Nothing other than the lines from the one containing "JArr l => match" through the last line of the data below should be output, each reproduced exactly.

[Data entries]
<<<<

(** * GraphR1 reward scoring engine: [examples/reward_function/dapo_graph.py]

    A shallow embedding of the reward function of the repository and the
    properties of its specification.

    Modelling conventions.

    - A Python [str] is a list of Unicode code points ([list N]); [len] is
      [length].  String literals of this file are written with the apostrophe
      standing for the double quote (see [dq]).
    - A value produced by [json.loads] is a [json] term; Python's [None] is
      [JNull].  A [dict] is an association list in insertion order whose first
      binding of a key is the live one; [dict_set] updates in place, which is
      what [json.loads] does on a repeated key.
    - Python [float] scores are exact rationals ([Q]); the literals [0.98],
      [0.1], ... denote the rationals they spell.  A float read from JSON text
      denotes its exact decimal value.  Rounding is not modelled: where the
      source adds or divides floats ([edge_score += best_match],
      [total_score / 5.0]) the model adds and divides exactly.  A value or an
      equation stated below is that of exact arithmetic; the binary64 result
      can differ from it in the last place, and with it the bucket of a
      similarity that lies on a threshold of the accuracy mapping.
    - A Python call either returns or raises: [result A] is [Ok a] or
      [Raise e].  The evaluation order of the source is kept, so that the
      exception raised is the one Python raises first.
    - [json.loads] and [re.search] are library code: they are modelled by a
      JSON reader ([json_loads]) and a small backtracking matcher
      ([re_search]).  Interpreter resource limits (recursion depth, the digit
      limit of integer conversion) are not modelled. *)

From Stdlib Require Import String Ascii.
From Stdlib Require Import List Bool Arith ZArith NArith QArith Qminmax Lia Lqa.
From Stdlib Require Import Permutation.
Import ListNotations.

Set Warnings "-register-all".
Local Open Scope Z_scope.

(* ===================================================================== *)
(** * The model *)
(* ===================================================================== *)

(* ===================================================================== *)
(** ** Strings of code points *)
(* ===================================================================== *)

Definition str := list N.

Fixpoint str_eqb (a b : str) : bool :=
  match a, b with
  | [], [] => true
  | x :: a', y :: b' => N.eqb x y && str_eqb a' b'
  | _, _ => false
  end.

(** [u s]: the Python string with the characters of the literal [s]. *)
Definition u (s : string) : str :=
  map N_of_ascii (list_ascii_of_string s).
Arguments u s%_string.

(** [dq s]: as [u s], with every apostrophe of the literal standing for a
    double quote. *)
Definition dq (s : string) : str :=
  map (fun c => if N.eqb c 39 then 34%N else c) (u s).
Arguments dq s%_string.

(** [Py_UNICODE_ISSPACE]: the characters [\s] matches in a [str] pattern and
    [str.strip()] removes. *)
Definition is_space (c : N) : bool :=
  ((9 <=? c) && (c <=? 13) || (28 <=? c) && (c <=? 32)
   || (c =? 133) || (c =? 160) || (c =? 5760)
   || (8192 <=? c) && (c <=? 8202)
   || (c =? 8232) || (c =? 8233) || (c =? 8239) || (c =? 8287)
   || (c =? 12288))%N.

Fixpoint lstrip (s : str) : str :=
  match s with
  | c :: t => if is_space c then lstrip t else s
  | [] => []
  end.

Definition rstrip (s : str) : str := rev (lstrip (rev s)).

(** [s.strip()] *)
Definition strip (s : str) : str := rstrip (lstrip s).

(** [needle in haystack] for two strings *)
Fixpoint str_prefixb (p s : str) : bool :=
  match p, s with
  | [], _ => true
  | x :: p', y :: s' => N.eqb x y && str_prefixb p' s'
  | _ :: _, [] => false
  end.

Fixpoint str_infixb (p s : str) : bool :=
  str_prefixb p s || match s with [] => false | _ :: t => str_infixb p t end.

(* ===================================================================== *)
(** ** Exceptions *)
(* ===================================================================== *)

Inductive exn : Type :=
| TypeError | AttributeError | ValueError | ZeroDivisionError.

Inductive result (A : Type) : Type :=
| Ok (a : A)
| Raise (e : exn).
Arguments Ok {A} a.
Arguments Raise {A} e.

Definition bind {A B : Type} (r : result A) (k : A -> result B) : result B :=
  match r with
  | Ok a => k a
  | Raise e => Raise e
  end.

Declare Scope py_scope.
Delimit Scope py_scope with py.
Notation "x <- e ;; k" := (bind e (fun x => k))
  (at level 61, e at next level, right associativity) : py_scope.
Local Open Scope py_scope.

(* ===================================================================== *)
(** ** JSON values as Python objects *)
(* ===================================================================== *)

(** A Python float read from JSON text: [NaN], [Infinity], [-Infinity], or the
    decimal [m * 10^e]. *)
Inductive pyfloat : Type :=
| FNaN
| FInf (negative : bool)
| FDec (m e : Z).

Inductive json : Type :=
| JNull
| JBool (b : bool)
| JInt (z : Z)
| JFloat (f : pyfloat)
| JStr (s : str)
| JArr (l : list json)
| JObj (d : list (str * json)).

Definition dict := list (str * json).

Fixpoint dict_get (k : str) (d : dict) : option json :=
  match d with
  | [] => None
  | (k', v) :: r => if str_eqb k k' then Some v else dict_get k r
  end.

Definition dict_mem (k : str) (d : dict) : bool :=
  match dict_get k d with Some _ => true | None => false end.

(** [d[k] = v] *)
Fixpoint dict_set (k : str) (v : json) (d : dict) : dict :=
  match d with
  | [] => [(k, v)]
  | (k', v') :: r =>
      if str_eqb k k' then (k, v) :: r else (k', v') :: dict_set k v r
  end.

Definition str_mem (k : str) (l : list str) : bool := existsb (str_eqb k) l.

(** The keys of a dict, in insertion order, each once. *)
Fixpoint dict_keys_from (seen : list str) (d : dict) : list str :=
  match d with
  | [] => []
  | (k, _) :: r =>
      if str_mem k seen then dict_keys_from seen r
      else k :: dict_keys_from (k :: seen) r
  end.

Definition dict_keys (d : dict) : list str := dict_keys_from [] d.

(** *** Equality and hashing *)

(** The value two hashable objects are compared by: numbers of all three
    numeric types ([bool], [int], [float]) compare by value. *)
Inductive atom : Type :=
| ANone
| ANum (q : Q)
| ANaN
| AInf (negative : bool)
| AStr (s : str).

Definition dec_value (m e : Z) : Q :=
  if 0 <=? e then inject_Z (m * 10 ^ e)
  else Qmake m (Z.to_pos (10 ^ (- e))).

Definition atom_of (v : json) : option atom :=
  match v with
  | JNull => Some ANone
  | JBool b => Some (ANum (if b then 1 else 0))
  | JInt z => Some (ANum (inject_Z z))
  | JFloat FNaN => Some ANaN
  | JFloat (FInf n) => Some (AInf n)
  | JFloat (FDec m e) => Some (ANum (dec_value m e))
  | JStr s => Some (AStr s)
  | JArr _ => None
  | JObj _ => None
  end.

(** [a is b or a == b] on hashable objects ([NaN] is the one object
    [json.decoder.NaN]). *)
Definition atom_eqb (a b : atom) : bool :=
  match a, b with
  | ANone, ANone => true
  | ANum p, ANum q => Qeq_bool p q
  | ANaN, ANaN => true
  | AInf m, AInf n => Bool.eqb m n
  | AStr s, AStr t => str_eqb s t
  | _, _ => false
  end.

(** [hash(v)] succeeds *)
Definition hashable (v : json) : bool :=
  match atom_of v with Some _ => true | None => false end.

(** [PyObject_RichCompareBool(a, b, Py_EQ)]: [a is b or a == b], the
    comparison containers use for their elements. *)
Fixpoint py_eq_id (a b : json) {struct a} : bool :=
  match a, b with
  | JArr la, JArr lb =>
      (fix go (la lb : list json) {struct la} : bool :=
         match la, lb with
         | [], [] => true
         | x :: la', y :: lb' => py_eq_id x y && go la' lb'
         | _, _ => false
         end) la lb
  | JArr _, _ => false
  | JObj da, JObj db =>
      Nat.eqb (length (dict_keys da)) (length (dict_keys db))
      && (fix go (seen : list str) (l : list (str * json)) {struct l} : bool :=
            match l with
            | [] => true
            | (k, v) :: l' =>
                if str_mem k seen then go seen l'
                else match dict_get k db with
                     | Some w => py_eq_id v w && go (k :: seen) l'
                     | None => false
                     end
            end) [] da
  | JObj _, _ => false
  | _, _ =>
      match atom_of a, atom_of b with
      | Some x, Some y => atom_eqb x y
      | _, _ => false
      end
  end.

(** [a == b]: as above, except that [NaN == NaN] is false. *)
Definition py_eq (a b : json) : bool :=
  match a, b with
  | JFloat FNaN, _ => false
  | _, JFloat FNaN => false
  | _, _ => py_eq_id a b
  end.

(** *** Sets *)

(** A [set] is the list of its elements, each once, in insertion order. *)
Definition pyset := list json.

Definition set_mem (x : json) (s : pyset) : bool := existsb (py_eq_id x) s.

Definition set_add (x : json) (s : pyset) : pyset :=
  if set_mem x s then s else s ++ [x].

(** [set(items)] / the display [{x, y}]: hashes the elements in order. *)
Fixpoint set_of_list (items : list json) (acc : pyset) : result pyset :=
  match items with
  | [] => Ok acc
  | x :: rest =>
      if hashable x then set_of_list rest (set_add x acc)
      else Raise TypeError
  end.

Definition set_intersection (a b : pyset) : pyset :=
  filter (fun x => set_mem x b) a.

Definition set_union (a b : pyset) : pyset :=
  a ++ filter (fun x => negb (set_mem x a)) b.

(** [a == b] on sets *)
Definition set_eq (a b : pyset) : bool :=
  Nat.eqb (length a) (length b) && forallb (fun x => set_mem x b) a.

(** *** Attribute access, iteration, truth *)

(** [v.get(key)] *)
Definition py_get (v : json) (key : str) : result json :=
  match v with
  | JObj d => Ok (match dict_get key d with Some x => x | None => JNull end)
  | _ => Raise AttributeError
  end.

(** [v.get(key, default)] *)
Definition py_get_default (v : json) (key : str) (default : json) : result json :=
  match v with
  | JObj d => Ok (match dict_get key d with Some x => x | None => default end)
  | _ => Raise AttributeError
  end.

(** [iter(v)] run to the end *)
Definition py_iter (v : json) : result (list json) :=
  match v with
  | JArr l => Ok l
  | JStr s => Ok (map (fun c => JStr [c]) s)
  | JObj d => Ok (map JStr (dict_keys d))
  | _ => Raise TypeError
  end.

(** [len(v)] *)
Definition py_len (v : json) : result Z :=
  match v with
  | JArr l => Ok (Z.of_nat (length l))
  | JStr s => Ok (Z.of_nat (length s))
  | JObj d => Ok (Z.of_nat (length (dict_keys d)))
  | _ => Raise TypeError
  end.

(** [bool(v)] *)
Definition py_truthy (v : json) : bool :=
  match v with
  | JNull => false
  | JBool b => b
  | JInt z => negb (z =? 0)
  | JFloat FNaN => true
  | JFloat (FInf _) => true
  | JFloat (FDec m _) => negb (m =? 0)
  | JStr s => match s with [] => false | _ => true end
  | JArr l => match l with [] => false | _ => true end
  | JObj d => match d with [] => false | _ => true end
  end.

(** [set(v)] *)
Definition py_set (v : json) : result pyset :=
  items <- py_iter v ;; set_of_list items [].

(** [key in v], for a string [key] *)
Definition py_contains (v : json) (key : str) : result bool :=
  match v with
  | JObj d => Ok (dict_mem key d)
  | JStr s => Ok (str_infixb key s)
  | JArr l => Ok (existsb (py_eq_id (JStr key)) l)
  | _ => Raise TypeError
  end.

(** [all(field in v for field in fields)] *)
Fixpoint py_all_in (fields : list str) (v : json) : result bool :=
  match fields with
  | [] => Ok true
  | f :: rest =>
      b <- py_contains v f ;;
      if b then py_all_in rest v else Ok false
  end.

(** [x not in S], for a set [S] of strings: hashes [x] first. *)
Definition py_not_in (x : json) (S : list str) : result bool :=
  if hashable x then
    Ok (negb (match x with JStr s => str_mem s S | _ => false end))
  else Raise TypeError.

Definition is_list (v : json) : bool := match v with JArr _ => true | _ => false end.
Definition is_dict (v : json) : bool := match v with JObj _ => true | _ => false end.
Definition is_str (v : json) : bool := match v with JStr _ => true | _ => false end.
Definition is_bool (v : json) : bool := match v with JBool _ => true | _ => false end.
Definition is_none (v : json) : bool := match v with JNull => true | _ => false end.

>>>>

-- WRITTEN ANSWER --
  | JArr l => match l with [] => false | _ => true end
  | JObj d => match d with [] => false | _ => true end
  end.

(** [set(v)] *)
Definition py_set (v : json) : result pyset :=
  items <- py_iter v ;; set_of_list items [].

(** [key in v], for a string [key] *)
Definition py_contains (v : json) (key : str) : result bool :=
  match v with
  | JObj d => Ok (dict_mem key d)
  | JStr s => Ok (str_infixb key s)
  | JArr l => Ok (existsb (py_eq_id (JStr key)) l)
  | _ => Raise TypeError
  end.

(** [all(field in v for field in fields)] *)
Fixpoint py_all_in (fields : list str) (v : json) : result bool :=
  match fields with
  | [] => Ok true
  | f :: rest =>
      b <- py_contains v f ;;
      if b then py_all_in rest v else Ok false
  end.

(** [x not in S], for a set [S] of strings: hashes [x] first. *)
Definition py_not_in (x : json) (S : list str) : result bool :=
  if hashable x then
    Ok (negb (match x with JStr s => str_mem s S | _ => false end))
  else Raise TypeError.

Definition is_list (v : json) : bool := match v with JArr _ => true | _ => false end.
Definition is_dict (v : json) : bool := match v with JObj _ => true | _ => false end.
Definition is_str (v : json) : bool := match v with JStr _ => true | _ => false end.
Definition is_bool (v : json) : bool := match v with JBool _ => true | _ => false end.
Definition is_none (v : json) : bool := match v with JNull => true | _ => false end.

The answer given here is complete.